WHAT IS NEEDED: Set out exactly, line by line, the stretch of data below that begins at the line containing "set (x := l_start s0 + Z.of_nat tail + 1)." and ends at the line containing "wp_step. eapply at_bread; [done|done| |right|].", with both ends kept.

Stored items
+++
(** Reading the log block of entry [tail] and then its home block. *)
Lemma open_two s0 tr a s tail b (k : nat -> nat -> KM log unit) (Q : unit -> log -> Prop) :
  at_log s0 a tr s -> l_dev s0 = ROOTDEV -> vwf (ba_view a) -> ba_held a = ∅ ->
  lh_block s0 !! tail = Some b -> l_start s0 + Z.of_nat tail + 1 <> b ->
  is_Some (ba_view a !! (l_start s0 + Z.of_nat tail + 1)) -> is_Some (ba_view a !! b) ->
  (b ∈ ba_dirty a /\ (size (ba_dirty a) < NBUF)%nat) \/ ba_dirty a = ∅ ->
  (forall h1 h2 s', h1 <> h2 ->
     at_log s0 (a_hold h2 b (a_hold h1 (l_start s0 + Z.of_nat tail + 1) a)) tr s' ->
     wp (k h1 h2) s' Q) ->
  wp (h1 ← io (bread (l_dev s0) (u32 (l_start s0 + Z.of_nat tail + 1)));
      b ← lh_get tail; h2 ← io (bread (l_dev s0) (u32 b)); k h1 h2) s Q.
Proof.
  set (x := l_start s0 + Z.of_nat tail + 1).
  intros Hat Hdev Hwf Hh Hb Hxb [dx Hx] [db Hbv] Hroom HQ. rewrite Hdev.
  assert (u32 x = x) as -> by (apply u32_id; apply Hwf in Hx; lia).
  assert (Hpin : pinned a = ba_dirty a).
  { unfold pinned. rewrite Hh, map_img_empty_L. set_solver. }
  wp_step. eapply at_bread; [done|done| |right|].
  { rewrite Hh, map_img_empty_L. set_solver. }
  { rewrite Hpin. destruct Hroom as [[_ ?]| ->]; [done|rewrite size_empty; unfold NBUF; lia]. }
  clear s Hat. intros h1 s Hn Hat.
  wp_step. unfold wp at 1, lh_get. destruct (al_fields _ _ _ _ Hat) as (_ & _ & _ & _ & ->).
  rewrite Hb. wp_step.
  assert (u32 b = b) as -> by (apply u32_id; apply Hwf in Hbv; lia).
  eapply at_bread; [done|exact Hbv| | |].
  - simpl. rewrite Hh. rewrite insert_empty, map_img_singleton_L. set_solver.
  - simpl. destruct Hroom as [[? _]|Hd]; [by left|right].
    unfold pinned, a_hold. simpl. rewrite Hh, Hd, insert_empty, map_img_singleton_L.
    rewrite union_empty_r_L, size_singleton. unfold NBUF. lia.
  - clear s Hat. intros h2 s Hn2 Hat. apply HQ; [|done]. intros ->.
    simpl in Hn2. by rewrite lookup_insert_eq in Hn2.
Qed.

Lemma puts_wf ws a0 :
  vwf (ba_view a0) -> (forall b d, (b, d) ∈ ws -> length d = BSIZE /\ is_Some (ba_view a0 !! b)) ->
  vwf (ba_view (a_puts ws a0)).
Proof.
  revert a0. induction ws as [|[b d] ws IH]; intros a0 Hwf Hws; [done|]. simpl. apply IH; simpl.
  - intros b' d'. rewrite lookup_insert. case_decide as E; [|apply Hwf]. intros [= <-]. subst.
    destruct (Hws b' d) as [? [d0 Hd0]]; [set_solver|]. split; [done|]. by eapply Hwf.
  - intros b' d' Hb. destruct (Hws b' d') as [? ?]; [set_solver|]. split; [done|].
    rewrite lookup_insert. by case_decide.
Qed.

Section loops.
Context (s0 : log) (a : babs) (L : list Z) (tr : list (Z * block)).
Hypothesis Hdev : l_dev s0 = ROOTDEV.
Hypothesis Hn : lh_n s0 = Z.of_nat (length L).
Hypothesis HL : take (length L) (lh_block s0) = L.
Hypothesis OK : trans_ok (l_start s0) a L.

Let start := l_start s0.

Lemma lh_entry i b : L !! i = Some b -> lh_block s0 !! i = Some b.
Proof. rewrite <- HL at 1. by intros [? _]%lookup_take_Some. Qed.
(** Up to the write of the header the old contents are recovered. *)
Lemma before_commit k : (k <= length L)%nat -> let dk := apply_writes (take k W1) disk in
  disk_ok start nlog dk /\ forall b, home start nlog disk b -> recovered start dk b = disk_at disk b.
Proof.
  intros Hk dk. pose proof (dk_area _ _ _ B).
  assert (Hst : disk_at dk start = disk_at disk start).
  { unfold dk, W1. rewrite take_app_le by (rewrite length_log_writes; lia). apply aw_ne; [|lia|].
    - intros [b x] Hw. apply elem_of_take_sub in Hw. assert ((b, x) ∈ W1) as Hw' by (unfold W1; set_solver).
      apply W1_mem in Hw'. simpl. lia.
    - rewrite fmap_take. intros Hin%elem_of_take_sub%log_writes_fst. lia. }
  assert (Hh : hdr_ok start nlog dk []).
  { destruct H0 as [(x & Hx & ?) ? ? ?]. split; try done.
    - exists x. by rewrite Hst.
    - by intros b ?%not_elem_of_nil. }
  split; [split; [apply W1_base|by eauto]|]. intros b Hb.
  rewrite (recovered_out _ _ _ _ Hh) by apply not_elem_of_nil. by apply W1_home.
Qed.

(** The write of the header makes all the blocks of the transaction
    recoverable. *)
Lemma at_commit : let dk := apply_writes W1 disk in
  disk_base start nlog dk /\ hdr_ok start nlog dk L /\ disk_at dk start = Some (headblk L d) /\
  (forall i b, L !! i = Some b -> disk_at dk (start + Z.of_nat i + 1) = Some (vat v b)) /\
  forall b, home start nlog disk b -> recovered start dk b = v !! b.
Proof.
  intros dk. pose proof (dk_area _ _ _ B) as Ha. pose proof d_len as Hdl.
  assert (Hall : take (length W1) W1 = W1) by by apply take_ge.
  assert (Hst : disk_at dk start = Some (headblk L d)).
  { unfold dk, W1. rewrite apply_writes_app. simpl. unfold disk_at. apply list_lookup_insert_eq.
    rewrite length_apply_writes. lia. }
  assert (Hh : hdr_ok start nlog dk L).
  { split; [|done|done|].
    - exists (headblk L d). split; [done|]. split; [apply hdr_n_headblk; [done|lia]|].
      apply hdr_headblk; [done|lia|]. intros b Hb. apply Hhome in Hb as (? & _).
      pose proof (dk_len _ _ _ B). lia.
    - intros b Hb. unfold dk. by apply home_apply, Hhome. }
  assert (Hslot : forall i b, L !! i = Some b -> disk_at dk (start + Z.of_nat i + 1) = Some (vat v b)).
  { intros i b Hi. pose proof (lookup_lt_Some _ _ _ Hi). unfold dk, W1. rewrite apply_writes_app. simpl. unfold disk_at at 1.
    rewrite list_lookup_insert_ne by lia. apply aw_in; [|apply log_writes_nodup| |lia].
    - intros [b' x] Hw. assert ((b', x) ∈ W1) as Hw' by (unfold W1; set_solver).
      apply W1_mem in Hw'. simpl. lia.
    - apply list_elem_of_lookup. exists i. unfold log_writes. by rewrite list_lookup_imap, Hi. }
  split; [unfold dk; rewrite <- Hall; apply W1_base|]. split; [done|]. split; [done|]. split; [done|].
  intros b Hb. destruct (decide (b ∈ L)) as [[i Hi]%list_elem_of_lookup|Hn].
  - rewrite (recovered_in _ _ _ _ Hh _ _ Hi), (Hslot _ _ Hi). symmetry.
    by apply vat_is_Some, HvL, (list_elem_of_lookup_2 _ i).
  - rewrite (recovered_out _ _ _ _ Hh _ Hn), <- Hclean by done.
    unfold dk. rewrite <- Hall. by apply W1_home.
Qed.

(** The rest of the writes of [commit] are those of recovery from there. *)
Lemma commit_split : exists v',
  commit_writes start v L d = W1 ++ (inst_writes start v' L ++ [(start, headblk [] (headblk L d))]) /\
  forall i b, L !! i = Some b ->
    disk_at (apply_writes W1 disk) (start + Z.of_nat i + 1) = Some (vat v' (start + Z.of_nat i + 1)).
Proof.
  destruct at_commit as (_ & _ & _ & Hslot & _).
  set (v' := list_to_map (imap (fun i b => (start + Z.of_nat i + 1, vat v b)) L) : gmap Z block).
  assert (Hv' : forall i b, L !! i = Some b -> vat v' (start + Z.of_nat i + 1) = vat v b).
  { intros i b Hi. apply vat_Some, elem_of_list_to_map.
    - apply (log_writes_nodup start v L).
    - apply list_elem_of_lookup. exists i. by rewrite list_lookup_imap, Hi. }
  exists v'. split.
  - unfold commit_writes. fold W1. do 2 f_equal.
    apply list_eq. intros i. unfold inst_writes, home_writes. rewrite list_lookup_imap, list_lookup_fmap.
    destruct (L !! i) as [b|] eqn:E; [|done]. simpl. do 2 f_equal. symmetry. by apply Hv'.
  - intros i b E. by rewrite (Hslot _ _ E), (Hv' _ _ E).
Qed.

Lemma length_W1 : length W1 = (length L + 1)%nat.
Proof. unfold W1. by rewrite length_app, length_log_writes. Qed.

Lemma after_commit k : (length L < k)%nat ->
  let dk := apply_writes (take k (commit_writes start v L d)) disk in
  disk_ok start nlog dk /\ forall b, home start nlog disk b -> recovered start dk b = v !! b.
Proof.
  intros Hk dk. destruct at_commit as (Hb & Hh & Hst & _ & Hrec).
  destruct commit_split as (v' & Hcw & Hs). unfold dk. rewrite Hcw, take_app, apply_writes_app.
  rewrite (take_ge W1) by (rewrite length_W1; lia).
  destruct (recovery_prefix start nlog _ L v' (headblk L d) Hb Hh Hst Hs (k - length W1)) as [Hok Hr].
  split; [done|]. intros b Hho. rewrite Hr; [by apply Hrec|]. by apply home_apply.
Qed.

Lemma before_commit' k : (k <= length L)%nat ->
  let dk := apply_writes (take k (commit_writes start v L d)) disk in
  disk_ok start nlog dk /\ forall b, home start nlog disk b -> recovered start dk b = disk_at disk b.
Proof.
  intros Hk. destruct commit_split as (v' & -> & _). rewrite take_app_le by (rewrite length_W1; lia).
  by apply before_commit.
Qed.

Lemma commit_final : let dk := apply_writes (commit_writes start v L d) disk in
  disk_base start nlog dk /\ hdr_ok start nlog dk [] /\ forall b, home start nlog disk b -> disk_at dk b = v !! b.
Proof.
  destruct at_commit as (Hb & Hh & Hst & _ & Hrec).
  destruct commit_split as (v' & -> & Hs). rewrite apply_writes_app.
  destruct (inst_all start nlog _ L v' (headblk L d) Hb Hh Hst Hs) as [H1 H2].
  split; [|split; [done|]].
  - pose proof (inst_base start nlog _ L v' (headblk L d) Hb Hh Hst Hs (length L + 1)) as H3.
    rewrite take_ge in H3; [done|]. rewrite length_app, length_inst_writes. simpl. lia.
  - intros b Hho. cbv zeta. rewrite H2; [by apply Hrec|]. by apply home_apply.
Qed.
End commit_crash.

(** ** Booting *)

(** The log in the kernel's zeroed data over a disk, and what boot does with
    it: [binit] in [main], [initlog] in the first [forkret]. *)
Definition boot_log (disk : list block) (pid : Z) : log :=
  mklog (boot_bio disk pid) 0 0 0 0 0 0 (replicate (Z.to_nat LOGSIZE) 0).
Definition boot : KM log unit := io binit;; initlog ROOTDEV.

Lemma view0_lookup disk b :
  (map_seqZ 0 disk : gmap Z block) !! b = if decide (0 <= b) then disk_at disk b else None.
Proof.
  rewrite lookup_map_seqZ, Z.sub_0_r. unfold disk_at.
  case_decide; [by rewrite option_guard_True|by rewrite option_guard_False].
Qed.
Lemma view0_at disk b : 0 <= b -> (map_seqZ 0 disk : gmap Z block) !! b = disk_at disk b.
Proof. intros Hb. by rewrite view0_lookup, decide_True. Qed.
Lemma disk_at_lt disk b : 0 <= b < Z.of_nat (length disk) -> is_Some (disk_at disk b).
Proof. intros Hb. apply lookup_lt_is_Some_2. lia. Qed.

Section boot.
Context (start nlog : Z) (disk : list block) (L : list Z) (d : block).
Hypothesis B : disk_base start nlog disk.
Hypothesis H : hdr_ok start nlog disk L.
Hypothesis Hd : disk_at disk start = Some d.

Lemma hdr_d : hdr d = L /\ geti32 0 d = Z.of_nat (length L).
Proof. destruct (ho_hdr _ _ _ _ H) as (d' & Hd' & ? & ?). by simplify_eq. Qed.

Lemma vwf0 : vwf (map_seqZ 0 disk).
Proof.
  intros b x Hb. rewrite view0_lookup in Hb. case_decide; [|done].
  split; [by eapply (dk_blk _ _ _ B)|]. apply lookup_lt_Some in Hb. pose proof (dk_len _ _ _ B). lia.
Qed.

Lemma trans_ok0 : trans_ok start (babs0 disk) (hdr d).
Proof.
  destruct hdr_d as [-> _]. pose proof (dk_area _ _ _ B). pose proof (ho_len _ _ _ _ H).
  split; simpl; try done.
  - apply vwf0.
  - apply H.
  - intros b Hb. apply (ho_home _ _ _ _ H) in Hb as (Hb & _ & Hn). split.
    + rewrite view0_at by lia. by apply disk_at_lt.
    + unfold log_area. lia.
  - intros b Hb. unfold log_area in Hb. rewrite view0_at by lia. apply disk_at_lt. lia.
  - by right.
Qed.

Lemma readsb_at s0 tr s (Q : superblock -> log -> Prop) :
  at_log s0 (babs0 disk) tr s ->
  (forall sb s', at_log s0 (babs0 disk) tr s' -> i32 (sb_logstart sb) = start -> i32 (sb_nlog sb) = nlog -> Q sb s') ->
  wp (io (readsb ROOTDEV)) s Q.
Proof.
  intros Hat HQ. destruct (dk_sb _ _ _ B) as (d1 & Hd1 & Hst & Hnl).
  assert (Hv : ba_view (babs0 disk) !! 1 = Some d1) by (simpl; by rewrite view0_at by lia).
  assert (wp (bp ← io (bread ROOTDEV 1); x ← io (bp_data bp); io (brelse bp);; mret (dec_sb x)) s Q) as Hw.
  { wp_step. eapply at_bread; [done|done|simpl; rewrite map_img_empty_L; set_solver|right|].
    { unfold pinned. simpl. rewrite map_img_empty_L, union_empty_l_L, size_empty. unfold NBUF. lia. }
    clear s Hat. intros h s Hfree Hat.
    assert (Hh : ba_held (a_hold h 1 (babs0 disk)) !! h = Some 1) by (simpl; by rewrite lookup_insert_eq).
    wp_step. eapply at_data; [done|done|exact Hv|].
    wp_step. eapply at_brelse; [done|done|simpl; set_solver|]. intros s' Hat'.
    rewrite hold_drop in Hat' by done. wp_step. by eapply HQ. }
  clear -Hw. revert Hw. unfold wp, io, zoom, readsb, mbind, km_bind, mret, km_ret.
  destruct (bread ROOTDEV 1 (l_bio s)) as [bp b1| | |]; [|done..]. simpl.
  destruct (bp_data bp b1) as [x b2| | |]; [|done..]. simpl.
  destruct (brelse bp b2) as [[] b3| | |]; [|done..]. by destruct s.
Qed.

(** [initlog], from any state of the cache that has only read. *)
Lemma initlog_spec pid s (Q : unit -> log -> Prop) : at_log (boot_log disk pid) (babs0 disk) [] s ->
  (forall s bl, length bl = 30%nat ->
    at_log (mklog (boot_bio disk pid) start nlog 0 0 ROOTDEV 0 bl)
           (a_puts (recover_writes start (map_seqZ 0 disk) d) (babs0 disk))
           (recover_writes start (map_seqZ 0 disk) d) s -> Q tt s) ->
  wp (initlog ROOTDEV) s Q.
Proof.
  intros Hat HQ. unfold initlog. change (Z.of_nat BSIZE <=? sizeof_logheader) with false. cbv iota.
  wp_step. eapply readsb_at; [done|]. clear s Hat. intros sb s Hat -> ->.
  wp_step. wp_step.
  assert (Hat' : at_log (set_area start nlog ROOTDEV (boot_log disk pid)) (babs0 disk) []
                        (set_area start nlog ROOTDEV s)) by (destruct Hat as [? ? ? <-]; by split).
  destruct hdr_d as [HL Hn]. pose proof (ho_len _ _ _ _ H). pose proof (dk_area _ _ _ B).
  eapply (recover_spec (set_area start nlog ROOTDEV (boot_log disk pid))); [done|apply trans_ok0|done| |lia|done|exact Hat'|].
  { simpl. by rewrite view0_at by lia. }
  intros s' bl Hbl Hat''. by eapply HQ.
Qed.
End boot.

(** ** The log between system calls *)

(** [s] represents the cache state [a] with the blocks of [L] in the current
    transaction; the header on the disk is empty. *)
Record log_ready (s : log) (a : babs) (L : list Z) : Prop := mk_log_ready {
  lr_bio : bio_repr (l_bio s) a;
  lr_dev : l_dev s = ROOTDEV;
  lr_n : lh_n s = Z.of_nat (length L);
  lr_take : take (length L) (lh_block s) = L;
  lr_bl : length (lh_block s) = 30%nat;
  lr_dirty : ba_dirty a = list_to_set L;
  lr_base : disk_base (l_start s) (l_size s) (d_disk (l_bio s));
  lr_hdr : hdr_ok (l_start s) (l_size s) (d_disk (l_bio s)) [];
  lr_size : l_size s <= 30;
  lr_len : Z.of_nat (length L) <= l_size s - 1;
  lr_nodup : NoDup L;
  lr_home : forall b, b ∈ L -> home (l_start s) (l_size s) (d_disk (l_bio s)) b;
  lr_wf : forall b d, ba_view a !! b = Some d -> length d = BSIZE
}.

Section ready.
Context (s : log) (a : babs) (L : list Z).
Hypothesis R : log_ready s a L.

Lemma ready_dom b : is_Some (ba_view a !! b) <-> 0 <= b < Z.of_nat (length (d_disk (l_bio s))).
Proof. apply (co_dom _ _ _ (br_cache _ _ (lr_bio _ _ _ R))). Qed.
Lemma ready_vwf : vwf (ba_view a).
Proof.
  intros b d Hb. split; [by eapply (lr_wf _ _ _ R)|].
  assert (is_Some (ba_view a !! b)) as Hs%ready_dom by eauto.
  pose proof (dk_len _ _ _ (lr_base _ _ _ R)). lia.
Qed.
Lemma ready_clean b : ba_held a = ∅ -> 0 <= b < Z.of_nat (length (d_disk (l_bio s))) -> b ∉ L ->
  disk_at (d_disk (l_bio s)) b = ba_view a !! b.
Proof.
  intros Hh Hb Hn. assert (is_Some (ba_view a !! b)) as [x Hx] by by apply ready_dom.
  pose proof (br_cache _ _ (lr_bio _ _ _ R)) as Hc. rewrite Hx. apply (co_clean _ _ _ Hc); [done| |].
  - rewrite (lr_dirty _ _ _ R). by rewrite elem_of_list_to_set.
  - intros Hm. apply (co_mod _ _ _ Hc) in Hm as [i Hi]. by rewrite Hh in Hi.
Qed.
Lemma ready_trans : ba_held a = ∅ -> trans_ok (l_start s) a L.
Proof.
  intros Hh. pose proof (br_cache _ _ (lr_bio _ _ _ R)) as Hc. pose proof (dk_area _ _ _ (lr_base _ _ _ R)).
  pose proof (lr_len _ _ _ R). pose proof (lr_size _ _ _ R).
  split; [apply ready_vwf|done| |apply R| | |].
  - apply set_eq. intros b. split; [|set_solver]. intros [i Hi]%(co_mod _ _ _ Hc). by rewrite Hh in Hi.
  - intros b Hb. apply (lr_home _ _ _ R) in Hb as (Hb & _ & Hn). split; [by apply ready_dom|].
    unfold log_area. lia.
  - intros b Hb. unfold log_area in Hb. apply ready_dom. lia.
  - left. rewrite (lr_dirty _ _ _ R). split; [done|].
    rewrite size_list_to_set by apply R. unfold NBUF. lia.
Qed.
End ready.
+++
ANSWER BOX:
  set (x := l_start s0 + Z.of_nat tail + 1).
  intros Hat Hdev Hwf Hh Hb Hxb [dx Hx] [db Hbv] Hroom HQ. rewrite Hdev.
  assert (u32 x = x) as -> by (apply u32_id; apply Hwf in Hx; lia).
  assert (Hpin : pinned a = ba_dirty a).
  { unfold pinned. rewrite Hh, map_img_empty_L. set_solver. }
  wp_step. eapply at_bread; [done|done| |right|].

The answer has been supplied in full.